## The task
Starting with the line that contains "- destruct (IH" and stopping after the line that contains "intros E []. split;", copy the entries below exactly. Include nothing else.

*** Block opens ***

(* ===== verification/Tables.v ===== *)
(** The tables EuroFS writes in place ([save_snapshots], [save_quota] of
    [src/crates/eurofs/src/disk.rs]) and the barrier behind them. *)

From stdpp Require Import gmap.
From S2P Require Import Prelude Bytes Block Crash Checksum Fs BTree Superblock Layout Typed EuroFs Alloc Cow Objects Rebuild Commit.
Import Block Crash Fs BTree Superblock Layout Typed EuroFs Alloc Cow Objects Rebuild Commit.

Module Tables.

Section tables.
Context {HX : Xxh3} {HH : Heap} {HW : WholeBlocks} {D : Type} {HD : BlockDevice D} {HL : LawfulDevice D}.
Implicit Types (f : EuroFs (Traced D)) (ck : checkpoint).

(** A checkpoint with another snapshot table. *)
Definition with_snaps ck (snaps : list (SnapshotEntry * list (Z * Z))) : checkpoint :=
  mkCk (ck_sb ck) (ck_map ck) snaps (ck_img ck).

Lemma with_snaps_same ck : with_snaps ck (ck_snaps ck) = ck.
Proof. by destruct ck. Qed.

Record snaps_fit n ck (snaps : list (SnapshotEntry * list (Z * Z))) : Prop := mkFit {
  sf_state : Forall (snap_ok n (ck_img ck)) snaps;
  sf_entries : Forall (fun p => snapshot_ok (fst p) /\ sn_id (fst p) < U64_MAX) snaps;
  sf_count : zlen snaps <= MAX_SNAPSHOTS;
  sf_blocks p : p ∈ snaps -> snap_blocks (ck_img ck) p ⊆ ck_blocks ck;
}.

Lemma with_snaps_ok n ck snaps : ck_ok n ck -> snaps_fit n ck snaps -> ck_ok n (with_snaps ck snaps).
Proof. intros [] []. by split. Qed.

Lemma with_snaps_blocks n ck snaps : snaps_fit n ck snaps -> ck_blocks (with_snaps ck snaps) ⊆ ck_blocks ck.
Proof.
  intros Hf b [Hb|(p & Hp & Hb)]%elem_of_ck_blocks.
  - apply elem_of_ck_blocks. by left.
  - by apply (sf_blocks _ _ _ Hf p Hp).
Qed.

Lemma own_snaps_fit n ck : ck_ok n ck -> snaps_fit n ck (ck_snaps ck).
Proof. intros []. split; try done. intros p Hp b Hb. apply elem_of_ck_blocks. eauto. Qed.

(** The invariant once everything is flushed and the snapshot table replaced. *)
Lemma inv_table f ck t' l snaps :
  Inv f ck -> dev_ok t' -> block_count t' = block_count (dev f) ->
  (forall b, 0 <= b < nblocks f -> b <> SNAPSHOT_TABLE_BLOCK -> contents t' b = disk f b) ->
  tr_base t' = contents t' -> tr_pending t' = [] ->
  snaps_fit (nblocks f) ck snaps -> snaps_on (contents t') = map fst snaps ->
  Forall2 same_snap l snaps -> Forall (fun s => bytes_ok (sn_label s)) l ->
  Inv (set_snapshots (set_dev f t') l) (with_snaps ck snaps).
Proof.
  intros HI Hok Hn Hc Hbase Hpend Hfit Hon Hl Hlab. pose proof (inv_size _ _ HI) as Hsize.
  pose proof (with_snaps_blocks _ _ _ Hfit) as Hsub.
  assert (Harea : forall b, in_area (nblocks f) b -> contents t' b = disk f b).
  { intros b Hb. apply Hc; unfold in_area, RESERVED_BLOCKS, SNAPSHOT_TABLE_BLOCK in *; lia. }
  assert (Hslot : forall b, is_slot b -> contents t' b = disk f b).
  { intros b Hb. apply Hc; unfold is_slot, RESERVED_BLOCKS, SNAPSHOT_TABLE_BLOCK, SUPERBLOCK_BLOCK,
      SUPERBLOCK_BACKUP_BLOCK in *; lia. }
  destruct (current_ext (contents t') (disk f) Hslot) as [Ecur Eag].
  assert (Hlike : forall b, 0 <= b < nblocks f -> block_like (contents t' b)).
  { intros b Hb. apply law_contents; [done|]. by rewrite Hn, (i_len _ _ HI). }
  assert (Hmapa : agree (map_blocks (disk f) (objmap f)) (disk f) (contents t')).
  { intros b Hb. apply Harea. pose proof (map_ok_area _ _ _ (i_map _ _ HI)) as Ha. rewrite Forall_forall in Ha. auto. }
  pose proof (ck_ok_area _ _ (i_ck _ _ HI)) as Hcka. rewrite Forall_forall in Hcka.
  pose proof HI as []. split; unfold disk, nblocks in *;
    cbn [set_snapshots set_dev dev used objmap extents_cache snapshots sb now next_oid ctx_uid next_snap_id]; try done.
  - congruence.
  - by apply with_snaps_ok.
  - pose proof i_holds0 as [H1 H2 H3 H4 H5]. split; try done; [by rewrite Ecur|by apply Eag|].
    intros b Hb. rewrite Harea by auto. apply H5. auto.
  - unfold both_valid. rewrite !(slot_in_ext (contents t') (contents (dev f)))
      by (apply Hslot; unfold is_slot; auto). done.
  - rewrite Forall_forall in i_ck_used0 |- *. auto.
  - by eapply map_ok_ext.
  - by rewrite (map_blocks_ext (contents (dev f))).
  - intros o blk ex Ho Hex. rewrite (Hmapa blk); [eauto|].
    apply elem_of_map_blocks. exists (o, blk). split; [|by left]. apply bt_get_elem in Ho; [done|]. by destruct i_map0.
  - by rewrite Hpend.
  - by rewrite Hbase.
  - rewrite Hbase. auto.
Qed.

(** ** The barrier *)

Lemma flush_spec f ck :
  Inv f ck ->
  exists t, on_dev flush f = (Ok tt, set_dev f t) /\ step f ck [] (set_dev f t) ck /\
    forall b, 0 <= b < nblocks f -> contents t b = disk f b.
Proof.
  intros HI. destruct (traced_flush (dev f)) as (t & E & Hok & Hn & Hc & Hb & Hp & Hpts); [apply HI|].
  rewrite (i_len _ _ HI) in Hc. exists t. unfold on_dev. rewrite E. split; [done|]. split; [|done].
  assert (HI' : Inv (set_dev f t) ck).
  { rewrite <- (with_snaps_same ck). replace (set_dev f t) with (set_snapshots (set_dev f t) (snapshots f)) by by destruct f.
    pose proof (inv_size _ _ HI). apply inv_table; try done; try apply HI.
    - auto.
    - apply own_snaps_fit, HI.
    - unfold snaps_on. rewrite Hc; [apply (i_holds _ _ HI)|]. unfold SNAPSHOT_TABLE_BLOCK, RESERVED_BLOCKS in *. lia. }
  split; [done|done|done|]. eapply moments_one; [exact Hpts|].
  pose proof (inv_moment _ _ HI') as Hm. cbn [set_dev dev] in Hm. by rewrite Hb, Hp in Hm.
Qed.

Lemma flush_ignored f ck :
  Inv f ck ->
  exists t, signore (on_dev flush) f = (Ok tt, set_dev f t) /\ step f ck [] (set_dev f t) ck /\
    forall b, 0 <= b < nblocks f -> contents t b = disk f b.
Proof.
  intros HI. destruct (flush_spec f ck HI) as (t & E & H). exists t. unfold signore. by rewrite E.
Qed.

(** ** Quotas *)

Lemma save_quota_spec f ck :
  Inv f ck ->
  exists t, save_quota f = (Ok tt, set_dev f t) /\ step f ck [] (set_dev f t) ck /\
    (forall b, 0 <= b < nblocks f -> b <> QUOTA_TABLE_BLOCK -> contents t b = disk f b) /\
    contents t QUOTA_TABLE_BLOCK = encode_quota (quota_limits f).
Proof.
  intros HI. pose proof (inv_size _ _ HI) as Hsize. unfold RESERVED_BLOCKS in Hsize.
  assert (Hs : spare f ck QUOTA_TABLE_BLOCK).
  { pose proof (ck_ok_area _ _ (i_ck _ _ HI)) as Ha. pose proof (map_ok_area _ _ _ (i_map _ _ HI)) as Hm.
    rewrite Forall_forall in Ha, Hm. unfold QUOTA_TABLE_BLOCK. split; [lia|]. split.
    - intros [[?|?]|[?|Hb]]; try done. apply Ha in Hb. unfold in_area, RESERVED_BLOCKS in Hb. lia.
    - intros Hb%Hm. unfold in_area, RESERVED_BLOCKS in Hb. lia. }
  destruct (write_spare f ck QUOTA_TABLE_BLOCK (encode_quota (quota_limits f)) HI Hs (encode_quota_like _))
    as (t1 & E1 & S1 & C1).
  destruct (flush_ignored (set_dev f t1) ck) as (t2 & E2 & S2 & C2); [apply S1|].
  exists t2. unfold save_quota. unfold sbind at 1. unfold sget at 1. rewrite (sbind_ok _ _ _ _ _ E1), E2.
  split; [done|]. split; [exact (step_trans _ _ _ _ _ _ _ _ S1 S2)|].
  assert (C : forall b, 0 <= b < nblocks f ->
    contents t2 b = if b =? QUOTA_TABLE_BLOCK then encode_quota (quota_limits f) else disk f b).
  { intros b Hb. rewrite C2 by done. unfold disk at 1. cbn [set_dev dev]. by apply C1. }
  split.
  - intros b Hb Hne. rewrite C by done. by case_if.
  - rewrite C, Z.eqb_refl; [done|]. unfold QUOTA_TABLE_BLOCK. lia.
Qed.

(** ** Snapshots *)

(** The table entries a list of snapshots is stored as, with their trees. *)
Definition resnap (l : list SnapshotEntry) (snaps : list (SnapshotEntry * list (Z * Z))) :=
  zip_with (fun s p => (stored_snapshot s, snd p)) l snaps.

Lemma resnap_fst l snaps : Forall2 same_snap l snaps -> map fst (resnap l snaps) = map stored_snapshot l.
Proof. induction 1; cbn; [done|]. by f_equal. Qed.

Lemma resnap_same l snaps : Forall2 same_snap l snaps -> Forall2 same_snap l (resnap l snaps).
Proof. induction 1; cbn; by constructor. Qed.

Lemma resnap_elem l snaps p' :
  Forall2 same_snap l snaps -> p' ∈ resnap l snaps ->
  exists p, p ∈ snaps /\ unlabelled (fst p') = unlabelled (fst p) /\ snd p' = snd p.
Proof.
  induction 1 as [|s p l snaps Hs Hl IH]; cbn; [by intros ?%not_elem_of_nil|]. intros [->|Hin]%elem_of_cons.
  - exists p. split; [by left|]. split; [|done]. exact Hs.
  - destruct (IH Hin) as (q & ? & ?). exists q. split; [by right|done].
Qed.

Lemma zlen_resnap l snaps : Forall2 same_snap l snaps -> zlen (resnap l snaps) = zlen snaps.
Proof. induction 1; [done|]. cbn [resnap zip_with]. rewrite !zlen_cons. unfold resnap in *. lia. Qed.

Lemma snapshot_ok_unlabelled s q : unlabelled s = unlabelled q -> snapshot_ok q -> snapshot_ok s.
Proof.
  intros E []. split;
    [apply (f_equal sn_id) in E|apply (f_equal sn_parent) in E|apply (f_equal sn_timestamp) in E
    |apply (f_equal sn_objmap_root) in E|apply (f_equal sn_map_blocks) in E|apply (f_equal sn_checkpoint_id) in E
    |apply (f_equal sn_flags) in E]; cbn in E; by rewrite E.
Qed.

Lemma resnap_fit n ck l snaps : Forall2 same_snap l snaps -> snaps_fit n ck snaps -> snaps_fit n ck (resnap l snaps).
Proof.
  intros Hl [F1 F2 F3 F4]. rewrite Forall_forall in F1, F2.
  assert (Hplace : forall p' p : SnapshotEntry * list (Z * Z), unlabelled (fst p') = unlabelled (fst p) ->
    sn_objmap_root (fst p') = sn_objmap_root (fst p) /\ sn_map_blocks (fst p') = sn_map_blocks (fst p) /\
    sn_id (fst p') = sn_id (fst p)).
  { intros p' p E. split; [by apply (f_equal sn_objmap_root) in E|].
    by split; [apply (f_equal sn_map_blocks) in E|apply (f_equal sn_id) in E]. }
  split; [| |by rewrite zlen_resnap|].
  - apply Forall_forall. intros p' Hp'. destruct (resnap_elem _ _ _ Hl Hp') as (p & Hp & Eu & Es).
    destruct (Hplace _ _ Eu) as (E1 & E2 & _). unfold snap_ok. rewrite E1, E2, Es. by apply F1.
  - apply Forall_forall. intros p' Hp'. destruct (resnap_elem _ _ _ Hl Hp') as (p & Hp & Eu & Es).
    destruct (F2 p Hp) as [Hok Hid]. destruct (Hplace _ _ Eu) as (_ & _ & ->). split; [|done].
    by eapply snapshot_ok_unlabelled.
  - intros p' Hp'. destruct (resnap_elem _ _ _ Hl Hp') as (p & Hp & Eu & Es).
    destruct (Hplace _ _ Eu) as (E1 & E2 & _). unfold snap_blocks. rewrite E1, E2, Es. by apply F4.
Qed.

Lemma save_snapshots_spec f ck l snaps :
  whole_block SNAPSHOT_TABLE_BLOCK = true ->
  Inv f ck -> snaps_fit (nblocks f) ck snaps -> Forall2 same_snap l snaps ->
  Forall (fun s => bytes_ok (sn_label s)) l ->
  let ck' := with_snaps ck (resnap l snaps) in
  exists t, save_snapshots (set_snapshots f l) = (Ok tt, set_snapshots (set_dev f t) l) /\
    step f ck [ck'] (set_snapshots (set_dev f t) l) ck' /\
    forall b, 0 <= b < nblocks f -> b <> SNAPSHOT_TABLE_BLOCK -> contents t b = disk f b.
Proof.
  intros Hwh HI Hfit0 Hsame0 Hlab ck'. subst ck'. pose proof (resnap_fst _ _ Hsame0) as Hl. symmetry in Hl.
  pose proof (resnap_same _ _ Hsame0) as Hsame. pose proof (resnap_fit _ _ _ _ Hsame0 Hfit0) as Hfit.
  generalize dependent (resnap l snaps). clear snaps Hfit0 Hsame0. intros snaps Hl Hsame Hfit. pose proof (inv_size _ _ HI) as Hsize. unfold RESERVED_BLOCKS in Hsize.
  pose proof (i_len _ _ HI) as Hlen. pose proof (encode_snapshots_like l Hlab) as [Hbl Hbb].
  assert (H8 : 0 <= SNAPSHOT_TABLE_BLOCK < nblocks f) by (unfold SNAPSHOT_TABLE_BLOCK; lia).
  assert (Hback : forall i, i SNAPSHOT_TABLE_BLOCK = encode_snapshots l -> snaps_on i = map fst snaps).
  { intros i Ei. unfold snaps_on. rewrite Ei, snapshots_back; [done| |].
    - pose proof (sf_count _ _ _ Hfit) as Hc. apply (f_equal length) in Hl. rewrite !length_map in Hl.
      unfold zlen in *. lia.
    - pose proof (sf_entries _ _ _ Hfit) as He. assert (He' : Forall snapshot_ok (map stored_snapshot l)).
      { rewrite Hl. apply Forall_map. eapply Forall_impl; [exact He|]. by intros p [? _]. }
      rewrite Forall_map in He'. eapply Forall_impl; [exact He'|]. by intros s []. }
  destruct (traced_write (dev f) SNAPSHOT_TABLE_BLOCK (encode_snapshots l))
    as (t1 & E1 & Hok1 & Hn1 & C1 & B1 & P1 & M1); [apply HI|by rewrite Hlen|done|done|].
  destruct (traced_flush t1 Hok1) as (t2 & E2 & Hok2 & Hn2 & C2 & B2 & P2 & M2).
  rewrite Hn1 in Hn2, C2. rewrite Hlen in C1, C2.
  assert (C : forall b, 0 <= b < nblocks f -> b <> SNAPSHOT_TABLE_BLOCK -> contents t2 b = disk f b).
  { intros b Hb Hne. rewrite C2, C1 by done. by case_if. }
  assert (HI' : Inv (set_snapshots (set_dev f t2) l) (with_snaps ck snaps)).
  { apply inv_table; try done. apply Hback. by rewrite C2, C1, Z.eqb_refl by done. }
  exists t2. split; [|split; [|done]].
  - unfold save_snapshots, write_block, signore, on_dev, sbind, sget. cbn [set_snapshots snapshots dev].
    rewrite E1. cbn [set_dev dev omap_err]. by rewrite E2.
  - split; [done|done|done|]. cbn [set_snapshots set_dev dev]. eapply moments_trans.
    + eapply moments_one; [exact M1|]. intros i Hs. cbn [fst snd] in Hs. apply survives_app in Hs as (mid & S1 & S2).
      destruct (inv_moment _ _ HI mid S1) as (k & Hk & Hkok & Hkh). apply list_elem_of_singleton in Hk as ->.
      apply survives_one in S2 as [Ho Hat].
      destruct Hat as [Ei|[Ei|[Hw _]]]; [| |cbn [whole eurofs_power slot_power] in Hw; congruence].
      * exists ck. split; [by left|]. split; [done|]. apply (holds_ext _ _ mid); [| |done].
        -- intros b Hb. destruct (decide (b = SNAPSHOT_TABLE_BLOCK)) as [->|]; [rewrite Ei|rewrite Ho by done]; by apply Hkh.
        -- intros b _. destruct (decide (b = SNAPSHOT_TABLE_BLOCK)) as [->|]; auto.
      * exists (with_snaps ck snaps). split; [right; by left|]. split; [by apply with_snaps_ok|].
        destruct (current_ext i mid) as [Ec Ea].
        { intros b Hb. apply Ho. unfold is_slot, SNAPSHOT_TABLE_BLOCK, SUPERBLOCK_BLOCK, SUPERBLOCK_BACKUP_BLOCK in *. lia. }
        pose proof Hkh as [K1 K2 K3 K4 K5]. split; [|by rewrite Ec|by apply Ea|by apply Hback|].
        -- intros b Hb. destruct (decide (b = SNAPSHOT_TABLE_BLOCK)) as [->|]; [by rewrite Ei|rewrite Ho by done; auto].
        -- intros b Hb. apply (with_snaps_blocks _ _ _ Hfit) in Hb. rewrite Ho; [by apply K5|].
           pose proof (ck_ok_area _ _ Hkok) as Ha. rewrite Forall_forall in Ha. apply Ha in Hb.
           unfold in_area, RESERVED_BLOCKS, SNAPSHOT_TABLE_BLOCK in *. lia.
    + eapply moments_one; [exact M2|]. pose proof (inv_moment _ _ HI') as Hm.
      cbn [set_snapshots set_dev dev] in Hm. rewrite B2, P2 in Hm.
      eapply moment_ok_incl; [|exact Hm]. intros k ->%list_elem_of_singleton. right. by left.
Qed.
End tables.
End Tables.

*** Block closes ***
*** Block opens ***

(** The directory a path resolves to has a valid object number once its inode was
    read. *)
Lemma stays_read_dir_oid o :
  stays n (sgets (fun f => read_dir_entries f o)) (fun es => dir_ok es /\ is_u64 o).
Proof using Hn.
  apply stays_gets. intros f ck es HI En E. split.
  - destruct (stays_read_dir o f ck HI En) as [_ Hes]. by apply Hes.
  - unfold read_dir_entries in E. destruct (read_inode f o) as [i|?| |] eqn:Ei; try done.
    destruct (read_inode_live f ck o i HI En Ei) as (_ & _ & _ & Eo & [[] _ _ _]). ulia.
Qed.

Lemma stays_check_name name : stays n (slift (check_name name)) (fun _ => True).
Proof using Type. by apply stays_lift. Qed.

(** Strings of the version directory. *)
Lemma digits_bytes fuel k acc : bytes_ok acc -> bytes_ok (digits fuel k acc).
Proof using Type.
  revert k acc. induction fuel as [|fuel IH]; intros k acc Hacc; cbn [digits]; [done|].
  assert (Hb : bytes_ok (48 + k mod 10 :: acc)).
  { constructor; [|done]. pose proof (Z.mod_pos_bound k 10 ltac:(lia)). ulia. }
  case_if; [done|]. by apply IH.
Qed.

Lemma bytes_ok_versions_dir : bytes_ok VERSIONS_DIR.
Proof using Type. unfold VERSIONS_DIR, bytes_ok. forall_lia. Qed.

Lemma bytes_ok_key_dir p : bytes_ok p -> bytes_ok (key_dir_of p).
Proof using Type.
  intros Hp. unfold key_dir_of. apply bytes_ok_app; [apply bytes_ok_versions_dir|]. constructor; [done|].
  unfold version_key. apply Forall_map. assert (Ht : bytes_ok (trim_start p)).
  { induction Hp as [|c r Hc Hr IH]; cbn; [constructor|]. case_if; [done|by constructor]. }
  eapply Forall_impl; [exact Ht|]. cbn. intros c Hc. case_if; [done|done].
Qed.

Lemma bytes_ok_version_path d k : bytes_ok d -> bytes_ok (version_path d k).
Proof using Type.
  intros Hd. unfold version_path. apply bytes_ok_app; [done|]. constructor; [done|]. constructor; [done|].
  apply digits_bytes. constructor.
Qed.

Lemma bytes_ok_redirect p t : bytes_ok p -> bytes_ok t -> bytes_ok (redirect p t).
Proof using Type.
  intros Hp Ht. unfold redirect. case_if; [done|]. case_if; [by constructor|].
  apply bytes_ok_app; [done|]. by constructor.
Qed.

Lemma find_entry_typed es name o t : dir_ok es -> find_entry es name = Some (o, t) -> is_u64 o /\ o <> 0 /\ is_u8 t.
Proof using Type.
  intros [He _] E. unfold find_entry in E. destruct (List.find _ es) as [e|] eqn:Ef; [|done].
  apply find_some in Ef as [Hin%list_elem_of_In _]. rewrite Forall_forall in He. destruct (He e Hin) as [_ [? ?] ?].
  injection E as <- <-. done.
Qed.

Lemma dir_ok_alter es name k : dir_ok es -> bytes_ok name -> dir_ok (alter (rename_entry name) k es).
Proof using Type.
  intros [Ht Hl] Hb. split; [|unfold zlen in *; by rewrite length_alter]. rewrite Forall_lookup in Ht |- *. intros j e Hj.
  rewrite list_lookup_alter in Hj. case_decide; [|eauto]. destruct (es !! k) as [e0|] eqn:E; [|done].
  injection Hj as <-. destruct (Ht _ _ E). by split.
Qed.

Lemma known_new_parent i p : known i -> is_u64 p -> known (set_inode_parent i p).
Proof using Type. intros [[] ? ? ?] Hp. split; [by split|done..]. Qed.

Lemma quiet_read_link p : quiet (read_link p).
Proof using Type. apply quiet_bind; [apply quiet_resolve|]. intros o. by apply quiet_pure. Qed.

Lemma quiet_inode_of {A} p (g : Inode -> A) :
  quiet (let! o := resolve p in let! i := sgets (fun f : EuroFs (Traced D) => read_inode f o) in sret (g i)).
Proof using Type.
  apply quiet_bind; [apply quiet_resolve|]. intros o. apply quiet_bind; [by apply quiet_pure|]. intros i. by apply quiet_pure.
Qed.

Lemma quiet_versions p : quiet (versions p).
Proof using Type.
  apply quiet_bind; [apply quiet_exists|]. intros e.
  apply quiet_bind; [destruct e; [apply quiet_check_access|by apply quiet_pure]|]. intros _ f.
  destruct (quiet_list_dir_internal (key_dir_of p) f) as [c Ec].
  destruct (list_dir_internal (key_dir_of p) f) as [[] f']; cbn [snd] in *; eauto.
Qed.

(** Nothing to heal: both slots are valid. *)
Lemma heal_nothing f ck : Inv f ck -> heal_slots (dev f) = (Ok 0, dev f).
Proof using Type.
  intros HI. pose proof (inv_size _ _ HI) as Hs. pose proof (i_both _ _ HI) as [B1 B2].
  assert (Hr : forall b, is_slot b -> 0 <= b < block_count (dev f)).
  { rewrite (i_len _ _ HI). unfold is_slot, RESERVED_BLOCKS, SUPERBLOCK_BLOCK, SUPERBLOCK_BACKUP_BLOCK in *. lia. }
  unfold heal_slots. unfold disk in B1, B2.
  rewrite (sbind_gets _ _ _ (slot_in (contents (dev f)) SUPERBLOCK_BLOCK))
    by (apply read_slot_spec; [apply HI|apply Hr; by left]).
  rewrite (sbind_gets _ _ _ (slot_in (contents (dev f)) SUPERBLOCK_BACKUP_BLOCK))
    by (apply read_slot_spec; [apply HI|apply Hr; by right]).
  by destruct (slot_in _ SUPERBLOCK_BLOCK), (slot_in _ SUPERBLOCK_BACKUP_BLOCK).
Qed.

*** Block closes ***

## Solution below
  - destruct (IH Hin) as (q & ? & ?). exists q. split; [by right|done].
Qed.

Lemma zlen_resnap l snaps : Forall2 same_snap l snaps -> zlen (resnap l snaps) = zlen snaps.
Proof. induction 1; [done|]. cbn [resnap zip_with]. rewrite !zlen_cons. unfold resnap in *. lia. Qed.

Lemma snapshot_ok_unlabelled s q : unlabelled s = unlabelled q -> snapshot_ok q -> snapshot_ok s.
Proof.
  intros E []. split;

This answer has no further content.